[Saved entries]
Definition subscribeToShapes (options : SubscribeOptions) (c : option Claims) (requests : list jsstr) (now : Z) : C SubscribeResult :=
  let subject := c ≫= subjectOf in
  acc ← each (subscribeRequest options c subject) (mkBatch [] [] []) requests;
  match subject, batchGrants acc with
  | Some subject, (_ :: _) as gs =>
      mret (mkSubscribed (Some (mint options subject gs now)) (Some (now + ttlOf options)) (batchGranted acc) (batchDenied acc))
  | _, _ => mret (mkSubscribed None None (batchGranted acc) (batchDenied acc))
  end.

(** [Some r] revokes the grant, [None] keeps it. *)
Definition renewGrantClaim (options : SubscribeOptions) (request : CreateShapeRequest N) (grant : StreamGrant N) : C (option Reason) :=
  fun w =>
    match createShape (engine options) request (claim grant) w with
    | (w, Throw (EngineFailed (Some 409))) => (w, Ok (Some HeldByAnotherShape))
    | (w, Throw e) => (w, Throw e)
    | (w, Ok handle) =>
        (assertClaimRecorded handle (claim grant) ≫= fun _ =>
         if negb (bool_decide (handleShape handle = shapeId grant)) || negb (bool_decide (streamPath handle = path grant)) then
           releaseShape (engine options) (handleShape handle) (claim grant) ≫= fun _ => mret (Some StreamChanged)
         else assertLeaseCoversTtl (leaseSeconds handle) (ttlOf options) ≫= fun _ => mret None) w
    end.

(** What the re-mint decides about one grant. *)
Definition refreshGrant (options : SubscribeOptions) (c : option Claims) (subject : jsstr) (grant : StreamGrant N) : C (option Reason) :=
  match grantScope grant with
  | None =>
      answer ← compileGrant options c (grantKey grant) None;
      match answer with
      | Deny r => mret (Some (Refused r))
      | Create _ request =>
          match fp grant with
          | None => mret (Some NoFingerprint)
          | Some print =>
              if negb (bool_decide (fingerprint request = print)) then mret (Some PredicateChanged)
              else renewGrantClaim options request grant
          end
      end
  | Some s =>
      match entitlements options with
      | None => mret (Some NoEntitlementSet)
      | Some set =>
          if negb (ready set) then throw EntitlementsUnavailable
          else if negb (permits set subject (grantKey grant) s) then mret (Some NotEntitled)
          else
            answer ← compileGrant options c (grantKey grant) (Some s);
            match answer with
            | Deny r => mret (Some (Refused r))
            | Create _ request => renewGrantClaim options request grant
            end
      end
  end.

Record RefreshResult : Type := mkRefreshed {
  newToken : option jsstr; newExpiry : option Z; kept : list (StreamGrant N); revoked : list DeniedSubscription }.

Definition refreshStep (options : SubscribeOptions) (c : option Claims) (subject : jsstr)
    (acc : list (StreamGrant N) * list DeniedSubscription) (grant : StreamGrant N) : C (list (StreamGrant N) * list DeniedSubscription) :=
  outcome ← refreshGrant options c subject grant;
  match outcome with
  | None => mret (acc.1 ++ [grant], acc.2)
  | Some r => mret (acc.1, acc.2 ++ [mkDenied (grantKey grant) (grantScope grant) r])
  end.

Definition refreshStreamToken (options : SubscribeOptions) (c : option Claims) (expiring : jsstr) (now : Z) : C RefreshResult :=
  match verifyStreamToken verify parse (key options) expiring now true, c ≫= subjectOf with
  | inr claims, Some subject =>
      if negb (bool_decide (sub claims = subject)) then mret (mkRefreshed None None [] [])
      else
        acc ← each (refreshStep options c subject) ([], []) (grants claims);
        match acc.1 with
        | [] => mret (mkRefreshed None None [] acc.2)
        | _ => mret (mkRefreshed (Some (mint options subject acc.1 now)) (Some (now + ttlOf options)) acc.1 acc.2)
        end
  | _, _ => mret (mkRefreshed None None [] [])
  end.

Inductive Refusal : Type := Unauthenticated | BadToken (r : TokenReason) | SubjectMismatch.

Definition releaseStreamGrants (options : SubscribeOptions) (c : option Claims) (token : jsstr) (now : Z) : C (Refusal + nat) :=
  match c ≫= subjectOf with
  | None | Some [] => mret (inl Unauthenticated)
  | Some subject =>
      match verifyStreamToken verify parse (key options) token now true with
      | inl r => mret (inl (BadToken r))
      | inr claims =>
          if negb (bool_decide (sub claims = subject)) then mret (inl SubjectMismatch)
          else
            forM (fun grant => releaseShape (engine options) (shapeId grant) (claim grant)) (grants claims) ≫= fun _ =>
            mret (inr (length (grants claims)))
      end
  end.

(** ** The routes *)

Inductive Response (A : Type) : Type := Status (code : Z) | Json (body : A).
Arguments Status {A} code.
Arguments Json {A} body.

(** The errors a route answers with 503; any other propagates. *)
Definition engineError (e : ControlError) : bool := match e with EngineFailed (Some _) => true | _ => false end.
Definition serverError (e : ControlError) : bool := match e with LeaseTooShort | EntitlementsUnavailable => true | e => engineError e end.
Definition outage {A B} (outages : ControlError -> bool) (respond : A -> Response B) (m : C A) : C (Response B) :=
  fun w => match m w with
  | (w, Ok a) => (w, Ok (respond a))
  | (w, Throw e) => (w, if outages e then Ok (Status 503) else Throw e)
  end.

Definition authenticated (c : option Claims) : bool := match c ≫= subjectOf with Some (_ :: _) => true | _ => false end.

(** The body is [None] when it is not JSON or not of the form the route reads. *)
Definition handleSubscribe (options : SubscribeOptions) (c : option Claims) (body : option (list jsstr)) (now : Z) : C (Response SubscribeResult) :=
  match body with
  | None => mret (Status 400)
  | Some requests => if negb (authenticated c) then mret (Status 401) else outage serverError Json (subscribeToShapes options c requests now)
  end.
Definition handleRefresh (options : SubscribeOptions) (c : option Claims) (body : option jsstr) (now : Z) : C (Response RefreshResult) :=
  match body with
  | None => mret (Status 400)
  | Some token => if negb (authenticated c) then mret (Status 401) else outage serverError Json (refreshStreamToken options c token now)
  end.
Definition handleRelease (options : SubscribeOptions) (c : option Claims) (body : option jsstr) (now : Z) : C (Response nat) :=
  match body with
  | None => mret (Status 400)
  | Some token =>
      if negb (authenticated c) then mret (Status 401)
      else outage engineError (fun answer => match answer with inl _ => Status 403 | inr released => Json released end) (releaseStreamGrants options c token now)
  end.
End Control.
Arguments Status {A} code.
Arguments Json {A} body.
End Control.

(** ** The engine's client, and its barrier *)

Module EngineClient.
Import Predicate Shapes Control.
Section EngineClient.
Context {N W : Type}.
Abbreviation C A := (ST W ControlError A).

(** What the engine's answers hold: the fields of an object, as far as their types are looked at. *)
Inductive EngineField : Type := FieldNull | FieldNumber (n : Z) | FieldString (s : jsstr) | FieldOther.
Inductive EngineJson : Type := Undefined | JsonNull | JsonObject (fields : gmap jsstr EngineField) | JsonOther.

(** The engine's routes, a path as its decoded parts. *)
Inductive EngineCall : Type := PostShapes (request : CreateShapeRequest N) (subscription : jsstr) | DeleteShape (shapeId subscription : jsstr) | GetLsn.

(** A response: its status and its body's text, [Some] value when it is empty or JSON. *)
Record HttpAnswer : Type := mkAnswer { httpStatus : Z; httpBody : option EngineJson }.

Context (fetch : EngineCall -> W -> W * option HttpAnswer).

* * *

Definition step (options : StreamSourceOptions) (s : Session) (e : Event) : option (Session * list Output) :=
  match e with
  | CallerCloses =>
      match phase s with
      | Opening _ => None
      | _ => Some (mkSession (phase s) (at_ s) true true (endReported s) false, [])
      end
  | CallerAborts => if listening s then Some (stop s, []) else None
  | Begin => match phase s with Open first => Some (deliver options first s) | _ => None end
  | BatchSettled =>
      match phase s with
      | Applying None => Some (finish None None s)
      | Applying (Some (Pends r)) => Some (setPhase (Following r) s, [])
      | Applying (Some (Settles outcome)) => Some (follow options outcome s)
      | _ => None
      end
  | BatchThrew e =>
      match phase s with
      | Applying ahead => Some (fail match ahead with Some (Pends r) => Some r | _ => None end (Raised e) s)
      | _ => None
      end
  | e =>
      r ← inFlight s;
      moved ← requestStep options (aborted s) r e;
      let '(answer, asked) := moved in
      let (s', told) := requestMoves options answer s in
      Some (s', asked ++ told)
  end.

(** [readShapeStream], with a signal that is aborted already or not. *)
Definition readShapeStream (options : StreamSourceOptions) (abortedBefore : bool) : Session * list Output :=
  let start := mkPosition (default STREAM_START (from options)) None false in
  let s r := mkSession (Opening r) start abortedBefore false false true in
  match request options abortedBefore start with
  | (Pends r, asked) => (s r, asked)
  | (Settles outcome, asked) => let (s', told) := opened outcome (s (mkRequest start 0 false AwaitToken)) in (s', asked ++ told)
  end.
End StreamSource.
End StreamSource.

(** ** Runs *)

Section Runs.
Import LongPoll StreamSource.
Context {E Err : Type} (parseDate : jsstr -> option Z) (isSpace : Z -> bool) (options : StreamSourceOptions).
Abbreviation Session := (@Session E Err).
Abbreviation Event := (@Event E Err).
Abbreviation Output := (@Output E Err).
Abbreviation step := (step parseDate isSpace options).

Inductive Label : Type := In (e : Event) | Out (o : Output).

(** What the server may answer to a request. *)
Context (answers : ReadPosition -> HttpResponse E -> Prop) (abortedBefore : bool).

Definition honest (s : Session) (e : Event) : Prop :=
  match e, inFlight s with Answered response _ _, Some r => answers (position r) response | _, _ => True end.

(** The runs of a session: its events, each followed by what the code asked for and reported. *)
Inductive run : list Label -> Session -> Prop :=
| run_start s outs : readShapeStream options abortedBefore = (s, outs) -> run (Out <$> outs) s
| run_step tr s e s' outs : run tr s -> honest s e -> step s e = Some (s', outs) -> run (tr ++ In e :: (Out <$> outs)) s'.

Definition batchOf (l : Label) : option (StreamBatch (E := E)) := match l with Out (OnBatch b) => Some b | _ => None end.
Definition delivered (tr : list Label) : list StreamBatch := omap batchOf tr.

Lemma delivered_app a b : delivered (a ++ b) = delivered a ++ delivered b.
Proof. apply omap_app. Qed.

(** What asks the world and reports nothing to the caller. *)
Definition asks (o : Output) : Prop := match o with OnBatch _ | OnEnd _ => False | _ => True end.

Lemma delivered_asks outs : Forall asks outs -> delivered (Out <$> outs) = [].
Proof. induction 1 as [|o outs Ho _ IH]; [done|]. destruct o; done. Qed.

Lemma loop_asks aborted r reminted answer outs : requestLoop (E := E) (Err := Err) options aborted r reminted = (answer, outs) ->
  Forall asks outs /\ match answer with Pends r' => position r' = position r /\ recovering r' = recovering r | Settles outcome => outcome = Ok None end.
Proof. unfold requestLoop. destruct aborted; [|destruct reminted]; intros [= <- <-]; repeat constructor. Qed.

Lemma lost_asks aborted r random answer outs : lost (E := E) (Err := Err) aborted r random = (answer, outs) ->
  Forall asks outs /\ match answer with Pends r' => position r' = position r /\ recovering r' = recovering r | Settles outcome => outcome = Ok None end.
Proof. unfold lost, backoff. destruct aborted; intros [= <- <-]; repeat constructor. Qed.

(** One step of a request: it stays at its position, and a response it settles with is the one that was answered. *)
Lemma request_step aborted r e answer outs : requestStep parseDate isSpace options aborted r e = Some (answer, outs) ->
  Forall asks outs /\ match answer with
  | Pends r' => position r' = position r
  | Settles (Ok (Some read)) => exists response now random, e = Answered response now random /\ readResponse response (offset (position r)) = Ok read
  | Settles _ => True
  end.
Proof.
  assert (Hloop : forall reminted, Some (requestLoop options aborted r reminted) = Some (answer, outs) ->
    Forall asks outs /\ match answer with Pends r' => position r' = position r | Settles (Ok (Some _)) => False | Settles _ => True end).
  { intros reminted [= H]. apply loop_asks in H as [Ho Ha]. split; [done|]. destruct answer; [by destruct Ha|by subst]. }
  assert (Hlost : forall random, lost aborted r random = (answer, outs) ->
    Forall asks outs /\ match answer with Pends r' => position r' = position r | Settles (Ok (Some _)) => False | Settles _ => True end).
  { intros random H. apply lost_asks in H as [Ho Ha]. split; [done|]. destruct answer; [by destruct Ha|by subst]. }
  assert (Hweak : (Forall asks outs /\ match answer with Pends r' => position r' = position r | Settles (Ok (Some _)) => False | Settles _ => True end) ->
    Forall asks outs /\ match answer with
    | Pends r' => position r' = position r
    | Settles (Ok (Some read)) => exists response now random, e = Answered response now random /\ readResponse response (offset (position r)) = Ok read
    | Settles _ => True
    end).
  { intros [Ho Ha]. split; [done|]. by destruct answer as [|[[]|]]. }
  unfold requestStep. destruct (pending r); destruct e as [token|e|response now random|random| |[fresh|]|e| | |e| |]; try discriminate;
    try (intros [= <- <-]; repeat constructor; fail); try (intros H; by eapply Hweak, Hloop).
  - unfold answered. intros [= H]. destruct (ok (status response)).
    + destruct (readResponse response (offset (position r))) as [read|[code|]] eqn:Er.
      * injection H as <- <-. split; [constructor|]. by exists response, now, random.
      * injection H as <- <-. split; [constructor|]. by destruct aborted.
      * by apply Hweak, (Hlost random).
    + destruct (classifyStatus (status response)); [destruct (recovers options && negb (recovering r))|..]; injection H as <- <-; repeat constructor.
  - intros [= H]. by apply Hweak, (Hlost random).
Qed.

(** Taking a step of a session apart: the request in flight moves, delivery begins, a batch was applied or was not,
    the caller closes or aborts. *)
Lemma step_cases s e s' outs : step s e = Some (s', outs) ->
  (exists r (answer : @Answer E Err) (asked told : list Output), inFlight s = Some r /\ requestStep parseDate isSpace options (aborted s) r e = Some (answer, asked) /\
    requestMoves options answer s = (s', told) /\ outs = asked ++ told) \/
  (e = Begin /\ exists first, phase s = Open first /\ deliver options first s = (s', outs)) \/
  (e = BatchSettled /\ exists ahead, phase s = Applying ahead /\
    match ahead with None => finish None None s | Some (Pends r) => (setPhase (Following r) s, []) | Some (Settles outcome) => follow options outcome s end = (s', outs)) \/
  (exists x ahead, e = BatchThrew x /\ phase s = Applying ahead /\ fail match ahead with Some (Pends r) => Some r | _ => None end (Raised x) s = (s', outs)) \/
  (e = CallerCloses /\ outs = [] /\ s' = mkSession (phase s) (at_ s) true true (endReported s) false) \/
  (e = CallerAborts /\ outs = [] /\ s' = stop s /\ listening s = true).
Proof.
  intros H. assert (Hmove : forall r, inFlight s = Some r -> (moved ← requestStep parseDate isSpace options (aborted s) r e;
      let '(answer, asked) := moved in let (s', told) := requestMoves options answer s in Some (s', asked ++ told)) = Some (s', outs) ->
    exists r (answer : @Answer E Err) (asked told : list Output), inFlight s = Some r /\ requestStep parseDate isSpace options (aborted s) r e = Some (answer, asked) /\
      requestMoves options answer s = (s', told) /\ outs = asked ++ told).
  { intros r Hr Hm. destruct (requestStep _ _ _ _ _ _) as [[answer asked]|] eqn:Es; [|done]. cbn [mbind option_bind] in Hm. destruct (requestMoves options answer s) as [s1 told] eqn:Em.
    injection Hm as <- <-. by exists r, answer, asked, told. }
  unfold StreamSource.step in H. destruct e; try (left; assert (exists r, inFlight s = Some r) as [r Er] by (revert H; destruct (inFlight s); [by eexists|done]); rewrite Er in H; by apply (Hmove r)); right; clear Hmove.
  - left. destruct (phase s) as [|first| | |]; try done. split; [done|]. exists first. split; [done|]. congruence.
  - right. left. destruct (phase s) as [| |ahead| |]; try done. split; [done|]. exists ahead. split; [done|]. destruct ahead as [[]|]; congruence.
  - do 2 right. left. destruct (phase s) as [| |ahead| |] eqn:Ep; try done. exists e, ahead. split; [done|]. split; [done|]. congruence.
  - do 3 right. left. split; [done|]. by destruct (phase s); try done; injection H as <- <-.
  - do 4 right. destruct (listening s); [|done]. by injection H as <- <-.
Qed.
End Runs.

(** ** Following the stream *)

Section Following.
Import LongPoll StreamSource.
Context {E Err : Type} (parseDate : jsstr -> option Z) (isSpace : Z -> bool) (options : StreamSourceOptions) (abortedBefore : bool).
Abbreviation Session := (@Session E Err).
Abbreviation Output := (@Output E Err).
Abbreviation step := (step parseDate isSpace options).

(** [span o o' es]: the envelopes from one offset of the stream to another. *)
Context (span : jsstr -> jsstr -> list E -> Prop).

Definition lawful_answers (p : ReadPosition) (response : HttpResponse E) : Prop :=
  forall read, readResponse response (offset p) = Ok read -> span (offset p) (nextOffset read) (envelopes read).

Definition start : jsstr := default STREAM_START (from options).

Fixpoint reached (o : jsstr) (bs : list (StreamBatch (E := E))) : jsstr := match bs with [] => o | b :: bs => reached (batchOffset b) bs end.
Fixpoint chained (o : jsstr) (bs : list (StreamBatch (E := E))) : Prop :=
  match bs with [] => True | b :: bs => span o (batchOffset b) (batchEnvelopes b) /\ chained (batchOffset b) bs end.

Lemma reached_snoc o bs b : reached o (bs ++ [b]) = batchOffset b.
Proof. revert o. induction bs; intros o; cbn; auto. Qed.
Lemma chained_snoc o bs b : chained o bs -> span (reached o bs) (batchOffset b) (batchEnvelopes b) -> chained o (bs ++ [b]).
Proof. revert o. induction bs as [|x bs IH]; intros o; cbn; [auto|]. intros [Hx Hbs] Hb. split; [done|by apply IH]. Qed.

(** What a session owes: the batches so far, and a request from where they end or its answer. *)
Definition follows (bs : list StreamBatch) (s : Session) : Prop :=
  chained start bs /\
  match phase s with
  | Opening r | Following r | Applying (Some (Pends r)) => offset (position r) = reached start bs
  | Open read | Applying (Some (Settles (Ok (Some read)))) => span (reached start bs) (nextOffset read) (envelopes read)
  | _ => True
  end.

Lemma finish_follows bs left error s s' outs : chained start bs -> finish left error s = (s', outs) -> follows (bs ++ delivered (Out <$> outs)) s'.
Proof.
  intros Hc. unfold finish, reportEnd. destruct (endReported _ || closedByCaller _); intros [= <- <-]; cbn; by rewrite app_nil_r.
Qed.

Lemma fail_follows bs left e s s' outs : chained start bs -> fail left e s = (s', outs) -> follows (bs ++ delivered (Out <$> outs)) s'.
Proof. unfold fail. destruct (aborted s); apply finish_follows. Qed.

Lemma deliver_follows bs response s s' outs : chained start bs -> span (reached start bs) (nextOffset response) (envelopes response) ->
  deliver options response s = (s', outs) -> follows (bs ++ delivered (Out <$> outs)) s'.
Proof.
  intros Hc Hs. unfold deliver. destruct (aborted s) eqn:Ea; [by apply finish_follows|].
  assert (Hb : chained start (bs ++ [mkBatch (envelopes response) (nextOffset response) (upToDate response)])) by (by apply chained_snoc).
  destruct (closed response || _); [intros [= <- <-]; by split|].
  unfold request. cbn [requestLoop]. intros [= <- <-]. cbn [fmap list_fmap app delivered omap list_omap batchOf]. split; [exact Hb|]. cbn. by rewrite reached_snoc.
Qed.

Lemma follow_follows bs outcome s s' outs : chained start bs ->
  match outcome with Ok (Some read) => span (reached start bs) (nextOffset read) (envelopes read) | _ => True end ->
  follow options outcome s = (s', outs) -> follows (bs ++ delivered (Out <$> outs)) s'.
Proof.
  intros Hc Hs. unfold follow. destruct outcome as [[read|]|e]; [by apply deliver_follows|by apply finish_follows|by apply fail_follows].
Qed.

_Instructions to follow:_ Go through the entries above and report each line with the string "SubjectMismatch" in it.

_Solved problem:_
Inductive Refusal : Type := Unauthenticated | BadToken (r : TokenReason) | SubjectMismatch.
          if negb (bool_decide (sub claims = subject)) then mret (inl SubjectMismatch)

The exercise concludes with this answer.